Only the lines from the one containing "(** The head, parsed on its own. *)" through the one containing "Definition verdict_of (p0" should be printed, exactly as they appear below, with both ends included.

:: Data supplied ::

Fixpoint scan_crlf (l : list Z) : option (option nat) :=
  match l with
  | [] => None
  | b :: l =>
      if b =? 0 then Some None
      else if b =? CR then
        match l with
        | [] => None
        | b2 :: _ => if b2 =? LF then Some (Some 0%nat) else option_map S <$> scan_crlf l
        end
      else option_map S <$> scan_crlf l
  end.

Fixpoint scan_len (l : list Z) : option nat :=
  match l with
  | [] => None
  | b :: l => if b =? 0 then Some 0%nat else S <$> scan_len l
  end.

(** Are the bytes from here on those of [lit]?  The comparison stops at the first difference. *)
Fixpoint scan_eq (l lit : list Z) {struct lit} : option bool :=
  match lit with
  | [] => Some true
  | c :: lit =>
      match l with
      | [] => None
      | b :: l => if b =? c then scan_eq l lit else Some false
      end
  end.

(** [strtoul(value, &end, 10)] on a whole string: the number parsed, how many bytes
    were consumed (0 when there is no number) and whether errno is ERANGE. *)
Definition ULONG_MAX : Z := W64 - 1.

Fixpoint digits_value (l : list Z) (acc : Z) : Z * nat :=
  match l with
  | c :: l =>
      if isdigit c then let '(v, n) := digits_value l (10 * acc + (c - 48)) in (v, S n) else (acc, 0%nat)
  | [] => (acc, 0%nat)
  end.

Fixpoint skip_spaces (l : list Z) : nat :=
  match l with c :: l => if isspace c then S (skip_spaces l) else 0%nat | [] => 0%nat end.

Definition strtoul (l : list Z) : Z * nat * bool :=
  let sp := skip_spaces l in
  let l1 := drop sp l in
  let '(neg, sg) := match l1 with
                    | 45 :: _ => (true, 1%nat)
                    | 43 :: _ => (false, 1%nat)
                    | _ => (false, 0%nat)
                    end in
  let '(v, n) := digits_value (drop sg l1) 0 in
  if (n =? 0)%nat then (0, 0%nat, false)
  else if ULONG_MAX <? v then (ULONG_MAX, (sp + sg + n)%nat, true)
  else ((if neg : bool then w64 (- v) else v), (sp + sg + n)%nat, false).

(** The digits snprintf writes for [%zu] and [%d]; [fuel] digits are enough below [10 ^ fuel]. *)
Fixpoint decimal (fuel : nat) (n : Z) : list Z :=
  match fuel with
  | O => []
  | S fuel => (if n <? 10 then [] else decimal fuel (n / 10)) ++ [48 + n mod 10]
  end.

Definition print_dec (n : Z) : list Z := decimal 20 n.

(** ** Data (include/veloco/http.h) *)

Definition VL_HTTP_MAX_METHOD : Z := 8.
Definition VL_HTTP_MAX_PATH : Z := 256.
Definition VL_HTTP_MAX_HEADERS : Z := 32.
Definition VL_HTTP_MAX_HEADER_NAME : Z := 64.
Definition VL_HTTP_MAX_HEADER_VALUE : Z := 256.
Definition VL_HTTP_DEFAULT_MAX_REQUEST_LINE : Z := 1024.
Definition VL_HTTP_DEFAULT_MAX_HEADER_BYTES : Z := 8192.
Definition VL_HTTP_DEFAULT_MAX_BODY_BYTES : Z := 64 * 1024.
Definition VL_HTTP_DEFAULT_MAX_CONNECTIONS : Z := 1024.
Definition VL_HTTP_DEFAULT_READ_TIMEOUT_NS : Z := 5000000000.
Definition VL_HTTP_DEFAULT_WRITE_TIMEOUT_NS : Z := 5000000000.
(* ===== verification/HttpFeed.v ===== *)
(** * Feeding a request in pieces

    [verdict_of] is what the bytes received so far mean, as a function of those
    bytes alone; [feed_step] shows that feeding a piece moves the parser from the
    meaning of the bytes before it to the meaning of the bytes with it. *)

From stdpp Require Import strings.
From S2P Require Import Prelude HttpParser HttpParserProps.
From stdpp Require Import options.

Open Scope Z_scope.

Inductive verdict :=
  | V_more
  | V_error (e : vl_http_error)
  | V_done (q : vl_http_request) (content : list Z).

(** The head, parsed on its own. *)
Definition parse_alone (p0 : vl_http_parser) (hd : list Z) : option (vl_status * vl_http_parser) :=
  vl_http_parse_head (with_state (set_header_end (Z.of_nat (length hd)) p0) hd empty_request).

Definition head_error (p0 p : vl_http_parser) : vl_http_error :=
  if max_body_bytes (config p0) <? content_length (request p)
  then VL_HTTP_ERROR_PAYLOAD_TOO_LARGE else VL_HTTP_ERROR_BAD_REQUEST.

Definition body_verdict (q : vl_http_request) (he : nat) (data : list Z) : verdict :=
  if Z.of_nat (length data - he) <? content_length q then V_more
  else V_done (set_body_length (content_length q) q) (take (Z.to_nat (content_length q)) (drop he data)).

Definition verdict_of (p0 : vl_http_parser) (data : list Z) : verdict :=
  match find_crlfcrlf data with
  | None => if max_header_bytes (config p0) <? Z.of_nat (length data) then V_error VL_HTTP_ERROR_HEADER_TOO_LARGE else V_more
  | Some he =>
      if max_header_bytes (config p0) <? Z.of_nat he then V_error VL_HTTP_ERROR_HEADER_TOO_LARGE else
      match parse_alone p0 (take he data) with
      | Some (VL_OK, p) => body_verdict (request p) he data
      | Some (_, p) => V_error (head_error p0 p)
      | None => V_error VL_HTTP_ERROR_BAD_REQUEST
      end
  end.

(** The parser reports [v]. *)
Definition shows (v : verdict) (st : vl_http_parse_status) (p : vl_http_parser) : Prop :=
  match v with
  | V_more => st = VL_HTTP_PARSE_NEED_MORE /\ vl_http_parser_request p = None /\ error p = VL_HTTP_ERROR_NONE
  | V_error e => st = VL_HTTP_PARSE_ERROR /\ vl_http_parser_request p = None /\ vl_http_parser_error p = e /\
                 e <> VL_HTTP_ERROR_NONE
  | V_done q content =>
      st = VL_HTTP_PARSE_COMPLETE /\ vl_http_parser_request p = Some q /\ error p = VL_HTTP_ERROR_NONE /\
      exists b k, buffer p = Some b /\ body q = Some k /\ take (Z.to_nat (body_length q)) (drop k b) = content
  end.

(** A parser as [vl_http_parser_init] leaves it. *)
Record fresh (p0 : vl_http_parser) : Prop := {
  fr_buffer : exists b, buffer p0 = Some b /\ Z.of_nat (length b) = capacity p0 + 1;
  fr_capacity : 0 <= capacity p0 < W64 - 1;
  fr_room : max_header_bytes (config p0) + max_body_bytes (config p0) = capacity p0 /\ 0 <= max_body_bytes (config p0);
  fr_header : 0 < max_header_bytes (config p0);
  fr_length : p_length p0 = 0;
  fr_end : header_end p0 = 0;
  fr_error : error p0 = VL_HTTP_ERROR_NONE;
  fr_complete : complete p0 = false;
  fr_request : request p0 = empty_request }.

Lemma init_fresh malloc cfg :
  (forall c, cfg = Some c -> word (max_header_bytes c) /\ word (max_body_bytes c)) ->
  (forall n, 0 <= n -> exists b, malloc n = Some b /\ Z.of_nat (length b) = n) -> fresh (vl_http_parser_init malloc cfg).
Proof.
  intros Hcfg Hm. unfold vl_http_parser_init. set (c0 := default vl_http_config_default cfg).
  assert (Hc : word (max_header_bytes c0) /\ word (max_body_bytes c0)).
  { unfold c0. destruct cfg as [c|]; simpl; [by apply Hcfg|]. by split. }
  set (c := effective_config c0).
  assert (Hh : 0 < max_header_bytes c <= 8192).
  { unfold c, effective_config, VL_HTTP_DEFAULT_MAX_HEADER_BYTES. simpl.
    destruct (Z.eqb_spec (max_header_bytes c0) 0); simpl; [lia|].
    destruct (Z.ltb_spec 8192 (max_header_bytes c0)); simpl; word_lia. }
  assert (Hb : 0 <= max_body_bytes c <= 65536).
  { unfold c, effective_config, VL_HTTP_DEFAULT_MAX_BODY_BYTES. simpl.
    destruct (Z.ltb_spec (64 * 1024) (max_body_bytes c0)); word_lia. }
  clearbody c. rewrite (w64_small (max_header_bytes c + max_body_bytes c)) by word_lia. rewrite w64_small by word_lia.
  destruct (Hm (max_header_bytes c + max_body_bytes c + 1)) as (b & -> & Hl); [lia|].
  split; simpl; try done; [by exists b|word_lia|lia|lia].
Qed.

Lemma empty_request_ok : request_ok empty_request.
Proof. by split; [| | |constructor|]. Qed.

(** ** Writing a piece *)

Lemma store_piece {A} p pre d tl (k : H A) : buffer p = Some (pre ++ tl) -> (length d < length tl)%nat ->
  exists tl', (_ ← store_bytes (length pre) d; _ ← modify (set_p_length (Z.of_nat (length pre + length d)));
      _ ← store_byte (length pre + length d) 0; k) p =
    k (set_p_length (Z.of_nat (length pre + length d)) (set_buffer (Some ((pre ++ d) ++ 0 :: tl')) p)) /\
    (length d + S (length tl') = length tl)%nat.
Proof.
  intros Hb Hd. exists (drop (S (length d)) tl).
  assert (E : store_bytes (length pre) d p = Some (tt, set_buffer (Some (pre ++ d ++ drop (length d) tl)) p)).
  { unfold store_bytes. rewrite Hb, length_app, (proj2 (Nat.leb_le _ _)) by lia.
    by rewrite take_app_length, <- drop_drop, drop_app_length. }
  rewrite (bind_Some _ _ _ _ _ E). erewrite bind_Some by reflexivity. rewrite bind_run. unfold store_byte. simpl.
  rewrite !length_app, length_drop, (proj2 (Nat.ltb_lt _ _)) by lia. split; [|rewrite length_drop; lia].
  f_equal. unfold set_p_length, set_buffer. simpl. do 2 f_equal. rewrite app_assoc. rewrite insert_app_r_alt by (rewrite length_app; lia).
  rewrite length_app, Nat.sub_diag. destruct (drop (length d) tl) as [|x r] eqn:Er.
  - apply (f_equal length) in Er. rewrite length_drop in Er. simpl in Er. lia.
  - simpl. do 2 f_equal. rewrite <- (Nat.add_1_r (length d)), <- drop_drop, Er. done.
Qed.
Lemma note_neutral hs hs' q saw : Forall neutral hs ->
  note_headers (hs ++ hs') (q, saw) =
  note_headers hs' (set_keep_alive (keep_alive_after hs (keep_alive q)) (set_headers (headers q ++ hs) q), saw).
Proof.
  revert q. induction hs as [|h hs IH]; intros q Hn.
  - destruct q. simpl. by rewrite app_nil_r.
  - apply list.Forall_cons in Hn as [Hh Hn]. unfold neutral in Hh. cbn [app note_headers note_header].
    rewrite Hh. cbn [keep_alive_after foldl].
    destruct (vl_http_equals_ci (h_name h) (bytes "Connection")); [destruct (vl_http_equals_ci (h_value h) (bytes "close"));
      [|destruct (vl_http_equals_ci (h_value h) (bytes "keep-alive"))]|];
      cbn [mbind option_bind]; rewrite IH by done; destruct q; cbn; by rewrite <- app_assoc.
Qed.

Definition length_header (n : Z) : vl_http_header := mk_http_header (bytes "Content-Length") (print_dec n).

Lemma digits_plain l : (exists c l', l = c :: l' /\ isdigit c = true) -> Forall (fun c => isdigit c = true) l ->
  without [0; CR] l /\ trimmed l.
Proof.
  intros (c & l' & -> & Hc) Hd.
  assert (Hsp : forall b, isdigit b = true -> isspace b = false).
  { intros b ?%isdigit_range. unfold isspace. rewrite (proj2 (Z.eqb_neq b 32)), (proj2 (Z.leb_gt b 13)) by lia. by rewrite andb_false_r. }
  split.
  - eapply list.Forall_impl; [exact Hd|]. intros b Hb%isdigit_range Hin. unfold CR in Hin.
    repeat (apply elem_of_cons in Hin as [->|Hin]; [lia|]). by apply elem_of_nil in Hin.
  - split; [exists c; split; [done|by apply Hsp]|].
    destruct (list.last (c :: l')) as [b|] eqn:E; [|by apply last_None in E].
    exists b. split; [done|]. apply Hsp. apply last_Some_elem_of in E. rewrite list.Forall_forall in Hd. by apply Hd.
Qed.

Lemma length_header_plain n : 0 <= n -> plain_header (length_header n).
Proof.
  intros Hn. assert (Hh := decimal_head 19 n Hn). destruct (digits_plain _ Hh (decimal_digits 20 n Hn)) as [Hw Ht].
  constructor; [| | |exact Hw|exact Ht].
  - pose proof (decimal_length 20 n). destruct Hh as (c & l & E & _).
    split; [done|]. change (h_value (length_header n)) with (decimal 20 n). unfold VL_HTTP_MAX_HEADER_VALUE.
    assert (length (decimal 20 n) <> 0%nat) by by rewrite E. lia.
  - unfold without. apply (bool_decide_unpack _). vm_compute. done.
  - split; eexists; (split; [reflexivity|done]).
Qed.
(* ===== verification/UringProps.v ===== *)
(** * The io_uring worker: every operation is completed once

    The steps of the kernel, of the client and of the other threads keep the invariant of
    [UringInv]; what a client sees of a reachable state follows. *)

From S2P Require Import Prelude Socket SocketProps Epoll Uring UringInv.
From stdpp Require Import options.

Open Scope Z_scope.

(** ** The kernel, the registry and the requests *)

Lemma kernel_step w cp lost l e l' result : uring_ok (mk_usystem w cp lost) -> ring_inflight (u_state w) = l ++ e :: l' ->
  (e = Sqe_wakeup -> 0 < event_count (u_state w)) ->
  uring_ok (mk_usystem (set_u_state (set_ring_cq (ring_cq (u_state w) ++ [(e, result)]) (set_ring_inflight (l ++ l') (u_state w))) w) cp lost).
Proof.
  intros [Ho Hl Hw Hlate] Hin He. cbn [us_world us_client us_lost] in *. set (s' := set_ring_cq _ _).
  assert (Hr : ring s' ≡ₚ ring (u_state w)).
  { unfold ring. cbn. rewrite fmap_app, Hin. cbn. f_equiv.
    rewrite (app_assoc (l ++ l')), (Permutation_app_comm _ [e]), <- (Permutation_middle l l' e). done. }
  assert (Ht : tokens s' ≡ₚ tokens (u_state w)) by (unfold tokens; by rewrite (entries_permuted _ _ Hr)).
  apply uring_ok_state.
  - apply state_step; try done; [by rewrite Ht|by apply Ho].
  - destruct Hw as [W1 W2 W3 W4 W5 W6 W7 W8]. split; try done.
    + by rewrite Hr.
    + by rewrite (wakeups_permuted _ _ Hr).
    + cbn. rewrite fmap_app, elem_of_app. cbn. intros [Hx|Hx%list_elem_of_singleton]; auto.
  - done.
Qed.

Lemma registry_step w cp lost n : uring_ok (mk_usystem w cp lost) -> uring_ok (mk_usystem (set_u_sockets n w) cp lost).
Proof. intros [Ho Hl Hw Hlate]. split; [by apply ops_ok_sockets|by apply lists_ok_sockets|done|done]. Qed.
(* ===== verification/BackendProps.v ===== *)
(** * Requests through the I/O interface

    Histories of initialisations, submissions, cancellations, polls and destructions
    over any number of epoll handles, with the callers' writes to their requests and
    the registry operations of other threads in between; what they preserve and
    what a poll answers. *)

From S2P Require Import Prelude Intrusive RunQueue TimerHeap RuntimeState Task Socket SocketProps Epoll EpollInv Backend.
From stdpp Require Import options.

Open Scope Z_scope.

(** Every pending request of a handle was submitted and not yet delivered. *)
Definition balanced (i : vl_io_impl) : Prop :=
  io_submissions (io_stats i) = w64 (io_completions (io_stats i) + Z.of_nat (length (pending i))).

Record io_inv (w : io_world) : Prop := {
  inv_ok : io_ok w;
  inv_handles : forall h i, iw_impls w !! h = Some i -> io_backend i = VL_IO_BACKEND_EPOLL /\ balanced i }.

Lemma on_io_run {A} (m : I A) n a w : m (nw_io n) = Some (a, w) -> on_io m n = Some (a, set_nw_io w n).
Proof. intros E. unfold on_io. by rewrite E. Qed.

Lemma on_io_inv {A} (m : I A) n a n' : on_io m n = Some (a, n') -> exists w, m (nw_io n) = Some (a, w) /\ n' = set_nw_io w n.
Proof. unfold on_io. destruct (m (nw_io n)) as [[b w]|]; [|done]. intros [= -> <-]. eauto. Qed.

Lemma on_rt_io {A} (m : R A) n a n' : on_rt m n = Some (a, n') -> nw_io n' = nw_io n.
Proof. unfold on_rt. destruct (m (nw_rt n)) as [[b r]|]; [|done]. by intros [= _ <-]. Qed.

Lemma upd_request_run r f q w : iw_requests w !! r = Some q -> upd_request r f w = Some (tt, set_iw_requests (<[r := f q]> (iw_requests w)) w).
Proof. intros Hq. unfold upd_request. by rewrite Hq. Qed.

Lemma load_request_run r q w : iw_requests w !! r = Some q -> load_request r w = Some (q, w).
Proof. intros Hq. unfold load_request, deref. by rewrite Hq. Qed.

Lemma load_impl_run h i w : iw_impls w !! h = Some i -> load_impl h w = Some (i, w).
Proof. intros Hh. unfold load_impl, deref. by rewrite Hh. Qed.
Lemma read_loop_spec p0 fd : 0 <= fd -> forall fuel data p w, listening p0 data p ->
  capacity p0 - Z.of_nat (length data) < Z.of_nat fuel ->
  exists st p' w' d, read_loop fuel fd p w = Some ((st, p'), w') /\ received fd w' = received fd w ++ d /\
    read_result p0 fd (data ++ d) w st p' w'.
Proof using laws.
  intros Hfd. induction fuel as [|fuel IH]; intros data p w Hli Hf.
  { assert (0 <= capacity p0 - Z.of_nat (length data)); [|lia]. destruct Hli as [? ? ? ?|[_ -> _ _ _] -> _]; simpl; lia. }
  cbn [read_loop].
  assert (Hnone : heard p0 data = None) by by eapply listening_none.
  destruct (submit_recv fd RECV_SIZE w) as [[[st k] d] w1] eqn:E. destruct (recv_law fd RECV_SIZE w st k d w1 E) as (Hs & Hsf & Hrec).
  assert (Hidle : forall st', st' = VL_ERROR_SYSTEM \/ st' = VL_ERROR_CLOSED ->
    received fd w1 = received fd w /\ recv_ends fd w1 = S (recv_ends fd w) ->
    exists st'' p' w' d', Some ((st', p), w1) = Some ((st'', p'), w') /\ received fd w' = received fd w ++ d' /\
      read_result p0 fd (data ++ d') w st'' p' w').
  { intros st' H1 [H2 H3]. exists st', p, w1, []. rewrite !app_nil_r. split; [done|]. split; [done|]. unfold read_result. rewrite Hnone.
    split; [done|]. split; [done|]. by left. }
  destruct (decide (st = VL_OK)) as [->|Hst].
  2: { rewrite (bool_decide_false (st = VL_OK)) in Hrec by done. rewrite bool_decide_true by done. apply Hidle; auto. }
  rewrite (bool_decide_true (VL_OK = VL_OK)) in Hrec by done. rewrite bool_decide_false by auto. simpl in Hrec.
  destruct (Z.leb_spec k 0) as [Hk|Hk].
  { rewrite (proj2 (Z.ltb_ge 0 k)) in Hrec by done. apply Hidle; [case_match; auto|done]. }
  rewrite (proj2 (Z.ltb_lt 0 k)) in Hrec by done. destruct Hrec as (Hd & _ & Hrec & Hre).
  destruct (feed_heard p0 data d p Hli ltac:(lia)) as (ps & p1 & Ef & Hh). rewrite Ef.
  destruct (heard p0 (data ++ d)) as [[e|[q c]]|] eqn:Eh.
  - destruct Hh as (-> & He & Hne). destruct (error_reply fd e p1 w1 Hfd Hne He) as (w2 & E2 & Hr2 & Hs2).
    exists VL_ERROR_INVALID_ARGUMENT, p1, w2, d. split; [exact E2|]. split; [congruence|]. eapply read_result_after; [done..|].
    unfold read_result. by rewrite Eh.
  - destruct Hh as (-> & Hq & Hc). exists VL_OK, p1, w1, d. split; [done|]. split; [done|]. unfold read_result. by rewrite Eh.
  - destruct Hh as (-> & Hli1). destruct (stopping w1) eqn:Hstop.
    + exists VL_ERROR_CANCELLED, p1, w1, d. split; [done|]. split; [done|]. unfold read_result. rewrite Eh.
      split; [done|]. split; [done|]. by right.
    + destruct (IH (data ++ d) p1 w1 Hli1) as (st & p' & w' & d' & E' & Hr' & Hres); [rewrite length_app; lia|].
      exists st, p', w', (d ++ d'). split; [done|]. split; [by rewrite Hr', Hrec, app_assoc|]. rewrite app_assoc.
      by eapply read_result_after.
Qed.

(** The one response a connection gives for the bytes it received. *)
Definition answer_of (s : vl_http_server) (p0 : vl_http_parser) (all : list Z) : option vl_http_response :=
  match heard p0 all with
  | None => None
  | Some (inl e) => Some (error_answer (error_code e))
  | Some (inr (q, c)) =>
      match vl_http_find_route s (method q) (path q) with
      | None => Some (error_answer 404)
      | Some route => Some (rt_handler route q c (with_keep_alive (keep_alive q) vl_http_response_init))
      end
  end.

Lemma not_found_ok : response_ok (error_answer 404).
Proof. split; [vm_compute; reflexivity|]. split; [split; vm_compute; congruence|vm_compute; reflexivity]. Qed.

(** The handlers return responses whose head fits and whose length is inside the array. *)
Definition handlers_ok (s : vl_http_server) : Prop := Forall (fun route => forall q c,
  response_ok (rt_handler route q c (with_keep_alive (keep_alive q) vl_http_response_init))) (sv_routes s).

Lemma find_route_in l m p route : find_route l m p = Some route -> route ∈ l.
Proof.
  induction l as [|r l IH]; simpl; [done|]. case_match; [intros [= ->]; apply elem_of_cons; by left|].
  intros E%IH. apply elem_of_cons. by right.
Qed.

(** The bytes were found malformed or too long: the caller is not told whether the error answer got through. *)
Definition rejects (p0 : vl_http_parser) (all : list Z) : bool :=
  match heard p0 all with Some (inl _) => true | _ => false end.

:::

Result for this task →
(** The head, parsed on its own. *)
Definition parse_alone (p0 : vl_http_parser) (hd : list Z) : option (vl_status * vl_http_parser) :=
  vl_http_parse_head (with_state (set_header_end (Z.of_nat (length hd)) p0) hd empty_request).

Definition head_error (p0 p : vl_http_parser) : vl_http_error :=
  if max_body_bytes (config p0) <? content_length (request p)
  then VL_HTTP_ERROR_PAYLOAD_TOO_LARGE else VL_HTTP_ERROR_BAD_REQUEST.

Definition body_verdict (q : vl_http_request) (he : nat) (data : list Z) : verdict :=
  if Z.of_nat (length data - he) <? content_length q then V_more
  else V_done (set_body_length (content_length q) q) (take (Z.to_nat (content_length q)) (drop he data)).

Definition verdict_of (p0 : vl_http_parser) (data : list Z) : verdict :=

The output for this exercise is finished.